(** * Endpoint discovery (EDS) core of pilot/pkg/proxy/envoy/v2/eds.go

    A shallow embedding of the endpoint shard store, the cluster assignment
    builders (incremental and full path), the per-cluster client registry and
    the weight normalizer, followed by the properties stated about them.

    Conventions of the embedding:
    - Go [uint32] values are [Z] in the range [0, 2^32); every operation that
      wraps in Go is written with an explicit [uint32] reduction.
    - Go [float64] values are [spec_float] at precision 53, exponent bound
      1024 (IEEE 754 binary64), with the operations of [SpecFloat].
    - Go maps are [gmap]; a [range] over a map visits its entries in an
      unspecified order, which is a parameter ([rangeMap]) of the functions
      that contain such a loop.
    - Functions with side effects take the state they touch and return the
      new state; [time.Now()] is an argument. *)

From Stdlib Require Import ZArith Lia.
From Stdlib Require Import Floats.SpecFloat.
From stdpp Require Import gmap strings list fin_maps.

Local Open Scope Z_scope.

(** ** Machine arithmetic *)

Module Uint32.

Definition modulus : Z := 2 ^ 32.

(** Conversion to [uint32]: reduction modulo [2^32]. *)
Definition wrap (z : Z) : Z := z mod modulus.

Definition add (a b : Z) : Z := wrap (a + b).
Definition mul (a b : Z) : Z := wrap (a * b).

Definition in_range (z : Z) : Prop := 0 <= z < modulus.

End Uint32.

Module Float64.

Definition prec : Z := 53.
Definition emax : Z := 1024.

(** [float64(x)] for an integer [x]. *)
Definition of_Z (z : Z) : spec_float := binary_normalize prec emax z 0 false.
(** A zero divided by anything but a zero or NaN is a zero. *)
Lemma int_zero_div (x y : float) :
  (x =? 0)%float = true -> (y =? 0)%float = false -> is_nan y = false ->
  Py.int (x / y) = Ok 0%Z.
Proof.
  intros Hx Hy Hn. destruct (eqb_zero _ Hx) as [s E].
  pose proof (eqb_zero_false _ Hy) as Hz.
  unfold is_nan in Hn. rewrite eqb_spec in Hn.
  unfold Py.int. rewrite div_spec, E.
  destruct (Prim2SF y) as [sy|sy| |sy my ey]; cbn in *;
    try discriminate; try reflexivity.
  exfalso. eapply Hz. reflexivity.
Qed.

(** For a finite or zero argument that is not negative, [int] is the
    floor. *)
Lemma int_floor_nonneg (x : float) :
  (0 <=? x)%float = true -> (x <? infinity)%float = true ->
  Py.int x = Ok (Py.floor x).
Proof.
  rewrite leb_spec, ltb_spec.
  change (Prim2SF 0) with (S754_zero false).
  change (Prim2SF infinity) with (S754_infinity false).
  unfold Py.int, Py.floor.
  destruct (Prim2SF x) as [s|s| |s m e]; cbn; try discriminate;
    try reflexivity; destruct s; try discriminate.
  intros _ _. f_equal. unfold cond_Zopp. apply Z.quot_div_nonneg.
  - assert (0 < 2 ^ Z.max e 0)%Z by (apply Z.pow_pos_nonneg; lia). lia.
  - apply Z.pow_pos_nonneg; lia.
Qed.

(** Rounding keeps the sign it is given. *)
Lemma round_aux_sign s m e l :
  match binary_round_aux prec emax s m e l with
  | S754_zero s' | S754_infinity s' | S754_finite s' _ _ => s' = s
  | S754_nan => True
  end.
Proof.
  unfold binary_round_aux.
  destruct (shr_fexp prec emax m e l) as [mrs' e'].
  destruct (shr_fexp prec emax _ e' loc_Exact) as [mrs'' e''].
  destruct (shr_m mrs''); [reflexivity | | exact I].
  destruct (Z.leb e'' (emax - prec)); reflexivity.
Qed.

Lemma quot_negative sf k :
  match sf with
  | S754_zero _ => True
  | S754_finite s _ _ => s = true
  | _ => False
  end ->
  (let (p, q) := Py.ratio sf in Z.quot p q) = k -> (k <= 0)%Z.
Proof.
  destruct sf as [s|s| |s m e]; try (simpl; tauto).
  - intros _ <-. reflexivity.
  - intros -> <-. unfold Py.ratio, cond_Zopp.
    assert (0 < 2 ^ Z.max e 0)%Z by (apply Z.pow_pos_nonneg; lia).
    assert (0 < 2 ^ Z.max (- e) 0)%Z by (apply Z.pow_pos_nonneg; lia).
    rewrite Z.mul_opp_l, Z.quot_opp_l by lia.
    assert (0 <= (Z.pos m * 2 ^ Z.max e 0) ÷ 2 ^ Z.max (- e) 0)%Z
      by (apply Z.quot_pos; lia).
    lia.
Qed.

(** The integer part of a quotient of operands of opposite signs is not
    positive. *)
Lemma int_div_opposite_signs (x y : float) (k : Z) :
  ((x <? 0)%float = true /\ (0 <? y)%float = true) \/
  ((0 <=? x)%float = true /\ (y <? 0)%float = true) ->
  Py.int (x / y) = Ok k -> (k <= 0)%Z.
Proof.
  rewrite !ltb_spec, leb_spec. change (Prim2SF 0) with (S754_zero false).
  unfold Py.int. rewrite div_spec.
  intros H.
  destruct (Prim2SF x) as [sx|sx| |sx mx ex],
           (Prim2SF y) as [sy|sy| |sy my ey];
    destruct H as [[H1 H2] | [H1 H2]]; cbn in H1, H2; try discriminate;
    try (destruct sx; try discriminate); try (destruct sy; try discriminate);
    cbn; try discriminate; try (intros [= <-]; reflexivity).
  all: unfold SF64div, SFdiv;
    destruct (SFdiv_core_binary prec emax (Z.pos mx) ex (Z.pos my) ey)
      as [[mz ez] lz];
    cbn [xorb];
    pose proof (round_aux_sign true mz ez lz) as Hs;
    destruct (binary_round_aux prec emax true mz ez lz) as [s|s| |s m e];
    [ intros [= <-]; reflexivity | discriminate | discriminate
    | intros Hk; apply (quot_negative (S754_finite s m e) k Hs);
      unfold Py.ratio in *; now injection Hk ].
Qed.

(** The magnitude of a rounded value does not depend on its sign. *)
Lemma abs_round s m e :
  SFabs (binary_round prec emax s m e)
  = SFabs (binary_round prec emax false m e).
Proof.
  unfold binary_round.
  destruct (shl_align m e _) as [mz ez].
  unfold binary_round_aux.
  destruct (shr_fexp prec emax (Z.pos mz) ez loc_Exact) as [mrs' e'].
  destruct (shr_fexp prec emax _ e' loc_Exact) as [mrs'' e''].
  destruct (shr_m mrs''); [reflexivity | | reflexivity].
  destruct (Z.leb e'' (emax - prec)); reflexivity.
Qed.

Lemma abs_normalize_opp n e :
  SFabs (binary_normalize prec emax (- n) e false)
  = SFabs (binary_normalize prec emax n e false).
Proof.
  destruct n as [|p|p]; simpl; [reflexivity | | symmetry]; apply abs_round.
Qed.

Work to complete
All of the data must be returned exactly.

Task solution
(** * Endpoint discovery (EDS) core of pilot/pkg/proxy/envoy/v2/eds.go

    A shallow embedding of the endpoint shard store, the cluster assignment
    builders (incremental and full path), the per-cluster client registry and
    the weight normalizer, followed by the properties stated about them.

    Conventions of the embedding:
    - Go [uint32] values are [Z] in the range [0, 2^32); every operation that
      wraps in Go is written with an explicit [uint32] reduction.
    - Go [float64] values are [spec_float] at precision 53, exponent bound
      1024 (IEEE 754 binary64), with the operations of [SpecFloat].
    - Go maps are [gmap]; a [range] over a map visits its entries in an
      unspecified order, which is a parameter ([rangeMap]) of the functions
      that contain such a loop.
    - Functions with side effects take the state they touch and return the
      new state; [time.Now()] is an argument. *)

From Stdlib Require Import ZArith Lia.
From Stdlib Require Import Floats.SpecFloat.
From stdpp Require Import gmap strings list fin_maps.

Local Open Scope Z_scope.

(** ** Machine arithmetic *)

Module Uint32.

Definition modulus : Z := 2 ^ 32.

(** Conversion to [uint32]: reduction modulo [2^32]. *)
Definition wrap (z : Z) : Z := z mod modulus.

Definition add (a b : Z) : Z := wrap (a + b).
Definition mul (a b : Z) : Z := wrap (a * b).

Definition in_range (z : Z) : Prop := 0 <= z < modulus.

End Uint32.

Module Float64.

Definition prec : Z := 53.
Definition emax : Z := 1024.

(** [float64(x)] for an integer [x]. *)
Definition of_Z (z : Z) : spec_float := binary_normalize prec emax z 0 false.
(** A zero divided by anything but a zero or NaN is a zero. *)
Lemma int_zero_div (x y : float) :
  (x =? 0)%float = true -> (y =? 0)%float = false -> is_nan y = false ->
  Py.int (x / y) = Ok 0%Z.
Proof.
  intros Hx Hy Hn. destruct (eqb_zero _ Hx) as [s E].
  pose proof (eqb_zero_false _ Hy) as Hz.
  unfold is_nan in Hn. rewrite eqb_spec in Hn.
  unfold Py.int. rewrite div_spec, E.
  destruct (Prim2SF y) as [sy|sy| |sy my ey]; cbn in *;
    try discriminate; try reflexivity.
  exfalso. eapply Hz. reflexivity.
Qed.

(** For a finite or zero argument that is not negative, [int] is the
    floor. *)
Lemma int_floor_nonneg (x : float) :
  (0 <=? x)%float = true -> (x <? infinity)%float = true ->
  Py.int x = Ok (Py.floor x).
Proof.
  rewrite leb_spec, ltb_spec.
  change (Prim2SF 0) with (S754_zero false).
  change (Prim2SF infinity) with (S754_infinity false).
  unfold Py.int, Py.floor.
  destruct (Prim2SF x) as [s|s| |s m e]; cbn; try discriminate;
    try reflexivity; destruct s; try discriminate.
  intros _ _. f_equal. unfold cond_Zopp. apply Z.quot_div_nonneg.
  - assert (0 < 2 ^ Z.max e 0)%Z by (apply Z.pow_pos_nonneg; lia). lia.
  - apply Z.pow_pos_nonneg; lia.
Qed.

(** Rounding keeps the sign it is given. *)
Lemma round_aux_sign s m e l :
  match binary_round_aux prec emax s m e l with
  | S754_zero s' | S754_infinity s' | S754_finite s' _ _ => s' = s
  | S754_nan => True
  end.
Proof.
  unfold binary_round_aux.
  destruct (shr_fexp prec emax m e l) as [mrs' e'].
  destruct (shr_fexp prec emax _ e' loc_Exact) as [mrs'' e''].
  destruct (shr_m mrs''); [reflexivity | | exact I].
  destruct (Z.leb e'' (emax - prec)); reflexivity.
Qed.

Lemma quot_negative sf k :
  match sf with
  | S754_zero _ => True
  | S754_finite s _ _ => s = true
  | _ => False
  end ->
  (let (p, q) := Py.ratio sf in Z.quot p q) = k -> (k <= 0)%Z.
Proof.
  destruct sf as [s|s| |s m e]; try (simpl; tauto).
  - intros _ <-. reflexivity.
  - intros -> <-. unfold Py.ratio, cond_Zopp.
    assert (0 < 2 ^ Z.max e 0)%Z by (apply Z.pow_pos_nonneg; lia).
    assert (0 < 2 ^ Z.max (- e) 0)%Z by (apply Z.pow_pos_nonneg; lia).
    rewrite Z.mul_opp_l, Z.quot_opp_l by lia.
    assert (0 <= (Z.pos m * 2 ^ Z.max e 0) ÷ 2 ^ Z.max (- e) 0)%Z
      by (apply Z.quot_pos; lia).
    lia.
Qed.

(** The integer part of a quotient of operands of opposite signs is not
    positive. *)
Lemma int_div_opposite_signs (x y : float) (k : Z) :
  ((x <? 0)%float = true /\ (0 <? y)%float = true) \/
  ((0 <=? x)%float = true /\ (y <? 0)%float = true) ->
  Py.int (x / y) = Ok k -> (k <= 0)%Z.
Proof.
  rewrite !ltb_spec, leb_spec. change (Prim2SF 0) with (S754_zero false).
  unfold Py.int. rewrite div_spec.
  intros H.
  destruct (Prim2SF x) as [sx|sx| |sx mx ex],
           (Prim2SF y) as [sy|sy| |sy my ey];
    destruct H as [[H1 H2] | [H1 H2]]; cbn in H1, H2; try discriminate;
    try (destruct sx; try discriminate); try (destruct sy; try discriminate);
    cbn; try discriminate; try (intros [= <-]; reflexivity).
  all: unfold SF64div, SFdiv;
    destruct (SFdiv_core_binary prec emax (Z.pos mx) ex (Z.pos my) ey)
      as [[mz ez] lz];
    cbn [xorb];
    pose proof (round_aux_sign true mz ez lz) as Hs;
    destruct (binary_round_aux prec emax true mz ez lz) as [s|s| |s m e];
    [ intros [= <-]; reflexivity | discriminate | discriminate
    | intros Hk; apply (quot_negative (S754_finite s m e) k Hs);
      unfold Py.ratio in *; now injection Hk ].
Qed.

(** The magnitude of a rounded value does not depend on its sign. *)
Lemma abs_round s m e :
  SFabs (binary_round prec emax s m e)
  = SFabs (binary_round prec emax false m e).
Proof.
  unfold binary_round.
  destruct (shl_align m e _) as [mz ez].
  unfold binary_round_aux.
  destruct (shr_fexp prec emax (Z.pos mz) ez loc_Exact) as [mrs' e'].
  destruct (shr_fexp prec emax _ e' loc_Exact) as [mrs'' e''].
  destruct (shr_m mrs''); [reflexivity | | reflexivity].
  destruct (Z.leb e'' (emax - prec)); reflexivity.
Qed.

Lemma abs_normalize_opp n e :
  SFabs (binary_normalize prec emax (- n) e false)
  = SFabs (binary_normalize prec emax n e false).
Proof.
  destruct n as [|p|p]; simpl; [reflexivity | | symmetry]; apply abs_round.
Qed.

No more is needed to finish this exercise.